- _ACTIVITY_: Word for word, print all of the entries below.

- _RECORDS PROVIDED_:
(** * SACO AI Assistant: the front end's request pipeline

    A shallow embedding of the TypeScript sources of the front end:

    - [src/lib/api.ts]: the [AddressService] that posts an address query to
      the backend and reports progress to a listener;
    - [src/hooks/useAddressProcessor.ts]: the React hook that drives the
      service and keeps the processing state;
    - [src/app/page.tsx]: the page, its radius slider and the step shown by
      the loader;
    - [src/components/ui/amenities-bento-grid.tsx]: the category cards, their
      pagination and the category tables.

    Asynchronous code is written in a small monad [Async]: a computation
    takes the world (the backend behind [fetch] and the state of the client),
    and gives back the world after it, the effects it performed in order, and
    how it completed: normally with a value, or by throwing. *)

From Stdlib Require Import ZArith QArith List String Ascii Bool Lia DecimalString.
Import ListNotations.

Local Open Scope string_scope.
Local Open Scope Z_scope.
Local Open Scope list_scope.

(** ** JavaScript values used by the sources *)

Module Js.

(** What a [throw] carries, as far as the sources look at it:
    [error instanceof Error ? error.message : ...]. *)
Inductive Thrown : Type :=
| Error (message : string)
| NotAnError (shown : string).

(** Truthiness of an optional string: [undefined] and [''] are falsy. *)
Definition truthy (s : option string) : bool :=
  match s with
  | Some v => negb (String.eqb v EmptyString)
  | None => false
  end.

(** [a || b] on optional strings with a string default. *)
Definition or_else (s : option string) (dflt : string) : string :=
  match s with
  | Some v => if String.eqb v EmptyString then dflt else v
  | None => dflt
  end.

(** The message of [new Error(text)]: the text, empty when it is undefined. *)
Definition message_of (text : option string) : string :=
  match text with
  | Some v => v
  | None => EmptyString
  end.

(** [`${n}`] for an integer. *)
Definition string_of_number (n : Z) : string :=
  NilZero.string_of_int (Z.to_int n).

(** [Math.ceil(a / b)] for integers [a] and [b > 0]. *)
Definition ceil_div (a b : Z) : Z := - ((- a) / b).

(** [Array.prototype.slice(start, end)]: a negative index counts from the
    end, and both are clamped to the array. *)
Definition relative_index (k len : Z) : Z :=
  if k <? 0 then Z.max (len + k) 0 else Z.min k len.

Definition slice {A : Type} (l : list A) (start finish : Z) : list A :=
  let len := Z.of_nat (List.length l) in
  let from := relative_index start len in
  let upto := relative_index finish len in
  firstn (Z.to_nat (upto - from)) (skipn (Z.to_nat from) l).

(** [String.prototype.trim], on the ASCII white space. *)
Definition is_space (c : ascii) : bool :=
  match nat_of_ascii c with
  | 9%nat | 10%nat | 11%nat | 12%nat | 13%nat | 32%nat => true
  | _ => false
  end.

Fixpoint trim_start (s : string) : string :=
  match s with
  | String c rest => if is_space c then trim_start rest else s
  | EmptyString => EmptyString
  end.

- _OUTPUT_:
(** * SACO AI Assistant: the front end's request pipeline

    A shallow embedding of the TypeScript sources of the front end:

    - [src/lib/api.ts]: the [AddressService] that posts an address query to
      the backend and reports progress to a listener;
    - [src/hooks/useAddressProcessor.ts]: the React hook that drives the
      service and keeps the processing state;
    - [src/app/page.tsx]: the page, its radius slider and the step shown by
      the loader;
    - [src/components/ui/amenities-bento-grid.tsx]: the category cards, their
      pagination and the category tables.

    Asynchronous code is written in a small monad [Async]: a computation
    takes the world (the backend behind [fetch] and the state of the client),
    and gives back the world after it, the effects it performed in order, and
    how it completed: normally with a value, or by throwing. *)

From Stdlib Require Import ZArith QArith List String Ascii Bool Lia DecimalString.
Import ListNotations.

Local Open Scope string_scope.
Local Open Scope Z_scope.
Local Open Scope list_scope.

(** ** JavaScript values used by the sources *)

Module Js.

(** What a [throw] carries, as far as the sources look at it:
    [error instanceof Error ? error.message : ...]. *)
Inductive Thrown : Type :=
| Error (message : string)
| NotAnError (shown : string).

(** Truthiness of an optional string: [undefined] and [''] are falsy. *)
Definition truthy (s : option string) : bool :=
  match s with
  | Some v => negb (String.eqb v EmptyString)
  | None => false
  end.

(** [a || b] on optional strings with a string default. *)
Definition or_else (s : option string) (dflt : string) : string :=
  match s with
  | Some v => if String.eqb v EmptyString then dflt else v
  | None => dflt
  end.

(** The message of [new Error(text)]: the text, empty when it is undefined. *)
Definition message_of (text : option string) : string :=
  match text with
  | Some v => v
  | None => EmptyString
  end.

(** [`${n}`] for an integer. *)
Definition string_of_number (n : Z) : string :=
  NilZero.string_of_int (Z.to_int n).

(** [Math.ceil(a / b)] for integers [a] and [b > 0]. *)
Definition ceil_div (a b : Z) : Z := - ((- a) / b).

(** [Array.prototype.slice(start, end)]: a negative index counts from the
    end, and both are clamped to the array. *)
Definition relative_index (k len : Z) : Z :=
  if k <? 0 then Z.max (len + k) 0 else Z.min k len.

Definition slice {A : Type} (l : list A) (start finish : Z) : list A :=
  let len := Z.of_nat (List.length l) in
  let from := relative_index start len in
  let upto := relative_index finish len in
  firstn (Z.to_nat (upto - from)) (skipn (Z.to_nat from) l).

(** [String.prototype.trim], on the ASCII white space. *)
Definition is_space (c : ascii) : bool :=
  match nat_of_ascii c with
  | 9%nat | 10%nat | 11%nat | 12%nat | 13%nat | 32%nat => true
  | _ => false
  end.

Fixpoint trim_start (s : string) : string :=
  match s with
  | String c rest => if is_space c then trim_start rest else s
  | EmptyString => EmptyString
  end.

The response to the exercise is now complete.